Rep. Ron Kind, a Democrat from Wisconsin on the House Ways and Means Committee and an advocate for the new U.S.-Mexico-Canada Agreement, says now is precisely not the time for the U.S. and the Trump administration to be isolating the United States, erecting protectionist barriers and abandoning international partners.

"I think psychologically, at a time of national crisis and great anxiety, it's awfully easy politically to demonize outsiders — multilateral institutions, other countries — it's just the typical political fallback position," Kind told a panel of trade experts hosted by the Washington International Trade Association.

"I believe it creates a more dangerous world, and complicates the complex and difficult issues that we have to work on."

The widespread protests in cities all across the U.S. following the May 25 police killing of George Floyd may not at first glance have anything in common with the typically drab issue of international trade.

But deep-seated cultural issues like racial disparity, joblessness and income inequality are directly related to the sense of injustice now being expressed and on visible display in America's urban centres, Kind said, and much of that economic imbalance can be traced back to how the country's trade agenda evolved over the course of the 25-year NAFTA era.

The COVID-19 pandemic, too, has widened the divide, exacting an outsized toll on disadvantaged communities and exposing essential workers who were either required to keep working through the crisis or couldn't afford to stay home to avoid the risk of infection.

"How do we help the workers of today develop the skills they need for tomorrow to be full participants in the global high-tech economy that we find ourselves in and have to compete in?" Kind asked.

"This goes to George Floyd too, and the reaction we're seeing on the streets — the income inequality, the lack of economic opportunity that exists for too many families in our country. They're all asking, what role can they play in the 21st-century global interconnected economy, or are they just going to be left behind?"

Trade experts, including some veterans of the talks that produced the North American revisions to NAFTA taking effect next month, told a similar panel Wednesday that they see the USMCA — known in Canada variously as CUSMA, ACEUM or simply the "new NAFTA" — as a template for future trade deals in jurisdictions around the world.

That's in part because of its unprecedented language on labour and environmental standards, an effort to address some of the perceived shortcomings of its much-maligned predecessor.

But first, people in countries around the world need to be convinced that multilateral trade agreements have merit in the first place, said Jameson Greer, trade ambassador Robert Lighthizer's former chief of staff in the office of the U.S. Trade Representative.

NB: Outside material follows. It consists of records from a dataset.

(* ===== verification/Links.v ===== *)
(** * Where the client's links and redirects lead

    Every navigation target written in the client: the [NavLink]s of
    [components/sidebar/Sidebar.js] (with the conditions under which each
    is rendered) and of [components/sidebar/AdminSidebar.js], the
    [navigate] calls and [Link]s of [pages/Login/Login.js],
    [pages/Signup/Signup.js] and [pages/Index/Index.js], the redirects
    of [components/ProtectedRoute.js], [AdminDashboard.js] and
    [Profile.js], and Home's empty-grid link.  Each target is checked
    against the route table of [App.js] ([Gate.route_of]). *)

From stdpp Require Import base strings list.
From Stdlib Require Import String Lia.
From S2P Require Import Prelude Model Gate Display HomePage.

Local Open Scope js_scope.
Local Open Scope string_scope.

(** ** Link targets *)

(** Sidebar.js: Home, the report sub-menu (only when shown), Search and
    Claim under [!user || user.role !== 'admin']; the dashboard link under
    [user && user.role === 'admin']; the Profile link, in both the
    expanded and the collapsed layout, under the first condition. *)
Definition sidebar_nav (ui : sidebar_ui) (user : option User.t) : list string :=
  let l := sidebar_links_of user in
  (if user_tabs l then
     ["/home"] ++
     (if submenu_shown ui then ["/report-item"; "/report-item/list"; "/report-item/tips"] else []) ++
     ["/search"; "/claim"]
   else []) ++
  (if admin_link l then ["/admin"] else []) ++
  (if user_tabs l then ["/profile"] else []).

(** AdminSidebar.js renders all its links unconditionally. *)
Definition admin_sidebar_nav : list string :=
  ["/admin"; "/home"; "/report-item"; "/search"; "/claim"; "/admin/analytics"; "/profile"].

(** Login.js: the effect that sends an authenticated visitor home, the
    two targets of [handleLogin], and the page's Back, Create New Account
    and Create Admin Account. *)
Definition login_effect_target : string := "/home".
Definition login_handler_targets : list string := ["/admin"; "/home"].
Definition login_page_targets : list string := ["/"; "/signup"; "/admin/signup"].

(** Signup.js: [navigate("/login")] two seconds after a successful
    sign-up, and the page's Back, Log In and Create Admin Account. *)
Definition signup_handler_target : string := "/login".
Definition signup_page_targets : list string := ["/"; "/login"; "/admin/signup"].

(** Navbar.js, on Index, About and Contact: [navLinks] and [authLinks]. *)
Definition navbar_links : list (string * string) :=
  [("/", "Home"); ("/about", "About"); ("/contact", "Contact"); ("/login", "Login"); ("/signup", "Join Us")].

(** [isActive]: [location.pathname === path]. *)
Definition navbar_active (pathname : string) : list string :=
  List.filter (fun path => path === pathname) (List.map fst navbar_links).

(** Contact.js's form has no [onSubmit] and its fields no [name]: once
    the browser's [required] and [type="email"] checks pass, the native
    submission reloads "/contact" with an empty query and the message is
    not sent anywhere. *)
Definition contact_form_submit (name email message : string) (email_valid : bool) : option string :=
  if truthy_str name && truthy_str email && email_valid && truthy_str message then Some "/contact" else None.

(** Index.js: Get Started. *)
Definition index_targets : list string := ["/login"].

(** ProtectedRoute's two [Navigate]s, the dashboard's [navigate("/home")]
    and Profile's two [window.location.href = "/login"]. *)
Definition guard_targets : list string := ["/login"; "/home"].
Definition dashboard_redirect : string := "/home".
Definition profile_redirects : list string := ["/login"; "/login"].

Definition client_targets (ui : sidebar_ui) (user : option User.t) : list string :=
  sidebar_nav ui user ++ admin_sidebar_nav ++ List.map fst navbar_links ++
  [login_effect_target] ++ login_handler_targets ++ login_page_targets ++
  [signup_handler_target] ++ signup_page_targets ++ index_targets ++
  guard_targets ++ [dashboard_redirect] ++ profile_redirects ++ [empty_grid_link].

(** A target no [<Route>] matches: the shell renders with an empty main area. *)
Definition has_route (p : string) : bool :=
  match route_of p with Some _ => true | None => false end.

Definition dead_targets (ui : sidebar_ui) (user : option User.t) : list string :=
  List.filter (fun p => negb (has_route p)) (client_targets ui user).

(** ** Lemmas *)

Lemma render_protected_user (u : User.t) (pg : page) :
  render_element (Some u) (Protected false pg) = Render pg.
Proof. by rewrite render_protected_cases. Qed.

Lemma is_admin_role_admin (u : User.t) :
  status_is (User.role u) "admin" = true -> is_admin (Some u) = true.
Proof.
  rewrite is_admin_role. destruct (User.role u) as [r|]; [|done]. simpl.
  intros ->%js_eqb_true. reflexivity.
Qed.

Lemma filter_all_false {A} (f : A -> bool) (l : list A) :
  (forall x, In x l -> f x = false) -> List.filter f l = [].
Proof.
  induction l as [|x l IH]; intros H; [done|]. simpl.
  rewrite H by (by left). apply IH. intros y Hy. apply H. by right.
Qed.

(** In a list without duplicates at most one element equals a given string. *)
Lemma filter_eq_nodup (l : list string) (p : string) :
  NoDup l -> List.length (List.filter (fun x => x === p) l) <= 1.
Proof.
  induction 1 as [|x l Hx Hnd IH]; simpl; [lia|].
  destruct (x === p) eqn:E; simpl; [|exact IH].
  apply js_eqb_true in E. subst x. rewrite filter_all_false; [simpl; lia|].
  intros y Hy. apply js_eqb_false. intros ->. apply Hx, list_elem_of_In, Hy.
Qed.

(** ** Theorems *)

(** C37: Whatever the identity and the sidebar's state, the targets of
    the client's links and redirects that no route matches are exactly
    AdminSidebar's "/admin/analytics", the "Create Admin Account" link of
    Login and of Signup ("/admin/signup") and Home's "/report"; every
    other target has a route. *)
Theorem dead_link_targets_exact (ui : sidebar_ui) (user : option User.t) :
  dead_targets ui user = ["/admin/analytics"; "/admin/signup"; "/admin/signup"; "/report"].
Proof.
  unfold dead_targets, client_targets, sidebar_nav.
  destruct (user_tabs _), (admin_link _), (submenu_shown ui); vm_compute; reflexivity.
Qed.

(** The landing navbar never marks two links active: its paths are
    distinct, so at most one equals the location's path. *)
Theorem navbar_single_active (pathname : string) : List.length (navbar_active pathname) <= 1.
Proof. apply filter_eq_nodup. apply (bool_decide_unpack _). vm_compute. exact I. Qed.

Section SidebarLinks.
Context {S : Type} `{SessionView S}.

(** Every link the user sidebar offers to a logged-in identity
    renders its page: none of them leads to a redirect or to an empty
    main area (the dashboard link is only shown for the role "admin",
    which the gate accepts). *)
Theorem user_sidebar_links_render (s : S) (u : User.t) (ui : sidebar_ui) (p : string) :
  sv_loading s = false -> sv_user s = Some u -> In p (sidebar_nav ui (Some u)) ->
  exists pg, main_of (app_content s p) = Some (Render pg).
Proof.
  intros Hl Hu Hin. rewrite app_content_ready by done. simpl. rewrite Hu.
  unfold sidebar_nav, sidebar_links_of in Hin. simpl in Hin.
  destruct (status_is (User.role u) "admin") eqn:Ha; simpl in Hin.
  - destruct Hin as [<-|[]]. simpl. rewrite render_protected_cases, is_admin_role_admin by done.
    eexists. reflexivity.
  - destruct (submenu_shown ui); simpl in Hin;
      repeat (destruct Hin as [<-|Hin]; [simpl; rewrite render_protected_user; eexists; reflexivity|]);
      done.
Qed.

End SidebarLinks.

(** ** Witnesses *)

Definition ben : User.t :=
  User.mk (Some 3%Z) (Some "ben") (Some "ben@uni.edu") (Some "USER") (Some "Ben") None None.

Lemma user_sidebar_links_render_witness :
  exists pg, main_of (app_content {| snap_user := Some ben; snap_loading := false |} "/report-item/list")
             = Some (Render pg).
Proof.
  apply (user_sidebar_links_render {| snap_user := Some ben; snap_loading := false |} ben
           (mkSidebarUi true false false) "/report-item/list"); [reflexivity | reflexivity |].
  vm_compute. right. right. left. reflexivity.
Defined.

"I think the bigger question is not necessarily whether the USMCA is going to be a template, but what's going to be the appetite politically for additional free trade agreements," Greer said.

I think we still have some threshold questions — do we want to have trade agreements, period. If we say we do, then USMCA for sure is going to be a template. But there are still some broader questions out there."

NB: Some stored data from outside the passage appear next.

(** [categories.find(c => String(c.categoryId) === String(id))] *)
Definition find_category (categories : list category) (id : string) : option category :=
  List.find (fun c => pretty (categoryId c) === id) categories.

Definition find_department (departments : list department) (id : string) : option department :=
  List.find (fun d => pretty (depId d) === id) departments.

(** ** handleSubmit *)

(** The multipart body of [POST /api/items/report]. *)
Record report_payload := mkPayload {
  p_itemTitle : string; p_itemDesc : string; p_location : string; p_status : string;
  p_userId : option Z; p_categoryId : Z; p_departmentId : Z; p_dateReport : string;
  p_image : option string
}.

Inductive checked := Blocked (msg : message) | Send (payload : report_payload) (dep : department).

(** The validation prefix shared by [handleSubmit] and [handleUpdateSubmit]. *)
Definition check_selection (user : option User.t) (categories : list category)
    (departments : list department) (form : report_form) (login_text : string)
    (build : User.t -> category -> department -> report_payload) : checked :=
  match user with
  | None => Blocked (mkMessage login_text "error" "Login Required")
  | Some u =>
      if negb (truthy_str (f_categoryId form)) || negb (truthy_str (f_departmentId form)) then
        Blocked (mkMessage "Please select both a category and a campus" "error" "Missing Information")
      else match find_category categories (f_categoryId form),
                 find_department departments (f_departmentId form) with
           | Some c, Some d => Send (build u c d) d
           | _, _ => Blocked (mkMessage "Invalid category or campus selection. Please try again."
                                        "error" "Selection Error")
           end
  end.

Definition report_payload_of (form : report_form) (u : User.t) (c : category) (d : department)
    : report_payload :=
  mkPayload (f_itemTitle form) (f_itemDesc form) (depName d) (to_upper (f_status form))
            (User.userId u) (categoryId c) (depId d) (f_dateReport form) (f_image form).

Inductive report_response :=
  | ReportOk (result : option Item.t)         (** 2xx; [None] when the text is not JSON *)
  | ReportHttpError (code : Z) (text : string)
  | ReportThrows (errMessage : string).      (** [fetch] rejects *)

Inductive refresh_response :=
  | RefreshOk (data : option (list Item.t))  (** [None] when the JSON is not an array *)
  | RefreshNotOk
  | RefreshThrows.

(** [refreshUserItems] *)
Definition refresh_user_items (user : option User.t) (r : refresh_response) (p : report_page)
    : report_page :=
  match user, r with
  | Some _, RefreshOk data =>
      mkPage (match data with Some items => items | None => [] end) (formData p) (editingItem p)
             (editFormData p) (rp_message p)
  | _, _ => p
  end.

Definition with_message (m : message) (p : report_page) : report_page :=
  mkPage (reportedItems p) (formData p) (editingItem p) (editFormData p) m.

Definition error_text (err default : string) : string := if truthy_str err then err else default.

(** [handleSubmit]: the new page, and the request sent if any. *)
Definition handle_submit (user : option User.t) (categories : list category)
    (departments : list department) (r : report_response) (rr : refresh_response)
    (today : string) (p : report_page) : report_page * option report_payload :=
  let form := formData p in
  match check_selection user categories departments form "Please log in to report an item"
          (report_payload_of form) with
  | Blocked msg => (with_message msg p, None)
  | Send payload d =>
      (match r with
       | ReportHttpError code text =>
           with_message (mkMessage ("Server error: " ++ pretty code ++ " - " ++ text) "error" "Error") p
       | ReportThrows e =>
           with_message (mkMessage (error_text e "Failed to report item. Please try again.")
                                   "error" "Error") p
       | ReportOk None => with_message (mkMessage "Invalid response from server" "error" "Error") p
       | ReportOk (Some result) =>
           let p1 := mkPage (result :: reportedItems p) form (editingItem p) (editFormData p)
                            (rp_message p) in
           let p2 := refresh_user_items user rr p1 in
           mkPage (reportedItems p2) (empty_form today) (editingItem p2) (editFormData p2)
             (mkMessage (quote_str ++ f_itemTitle form ++ quote_str ++ " has been reported as " ++
                         to_lower (f_status form) ++ " at " ++ depName d ++ ".")
                        "maroon" "Item Reported Successfully!")
       end, Some payload)
  end.

(** The [required] attributes of the report [<form>]: the browser does
    not fire [onSubmit] while one of these fields is empty. *)
Definition report_form_complete (form : report_form) : bool :=
  truthy_str (f_itemTitle form) && truthy_str (f_itemDesc form) &&
  truthy_str (f_categoryId form) && truthy_str (f_departmentId form) &&
  truthy_str (f_status form) && truthy_str (f_dateReport form).

Definition submit_report_form (user : option User.t) (categories : list category)
    (departments : list department) (r : report_response) (rr : refresh_response)
    (today : string) (p : report_page) : report_page * option report_payload :=
  if report_form_complete (formData p)
  then handle_submit user categories departments r rr today p else (p, None).

(** ** fetchReportedItems, handleDelete *)

Inductive list_fetch := FetchArray (items : list Item.t) | FetchNotArray | FetchThrows.

(** The effect on [user]: [Array.isArray(data) ? data : []]; a failure
    also empties the list and shows an error. *)
Definition fetch_reported_items (user : option User.t) (r : list_fetch) (p : report_page)
    : report_page :=
  match user with
  | None => p
  | Some _ =>
      match r with
      | FetchArray items => mkPage items (formData p) (editingItem p) (editFormData p) (rp_message p)
      | FetchNotArray => mkPage [] (formData p) (editingItem p) (editFormData p) (rp_message p)
      | FetchThrows =>
          mkPage [] (formData p) (editingItem p) (editFormData p)
                 (mkMessage "Failed to load your reported items" "error" "Load Error")
      end
  end.

Inductive delete_response := DeleteOk | DeleteError (text : string) | DeleteThrows (errMessage : string).

Definition handle_delete (id : Z) (confirmed : bool) (r : delete_response) (p : report_page)
    : report_page :=
  if negb confirmed then p else
  match r with
  | DeleteOk =>
      mkPage (List.filter (fun item => negb (Item.itemId item =? id)%Z) (reportedItems p))
             (formData p) (editingItem p) (editFormData p)
             (mkMessage "Item has been deleted successfully" "maroon" "Item Deleted")
  | DeleteError text =>
      with_message (mkMessage (error_text text "Failed to delete item") "error" "Delete Failed") p
  | DeleteThrows e => with_message (mkMessage (error_text e "Error deleting item") "error" "Error") p
  end.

Kenneth Smith Ramos, who was Mexico's chief negotiator throughout the USMCA process, described the agreement as the most advanced free-trade agreement in the world, something that is "stronger" and "more inclusive" that includes new labour, environmental and anti-corruption standards.

It also includes language to ensure annual evaluations and a six-year review clause — the substitute for the so-called "sunset clause" the Trump administration originally wanted, which would have required completely renegotiating the agreement every five years.

"We implemented the NAFTA and then we just let it run, on automatic pilot," Smith Ramos said. 

"Now, we have a six-year review and yearly reviews ... that will analyze how the agreement is being implemented, what needs to be tweaked, do we need new negotiations, do we need to ask civil society for input. I think that is a very important piece in order to recover the public's feelings that trade agreements are living instruments that can be changed over time."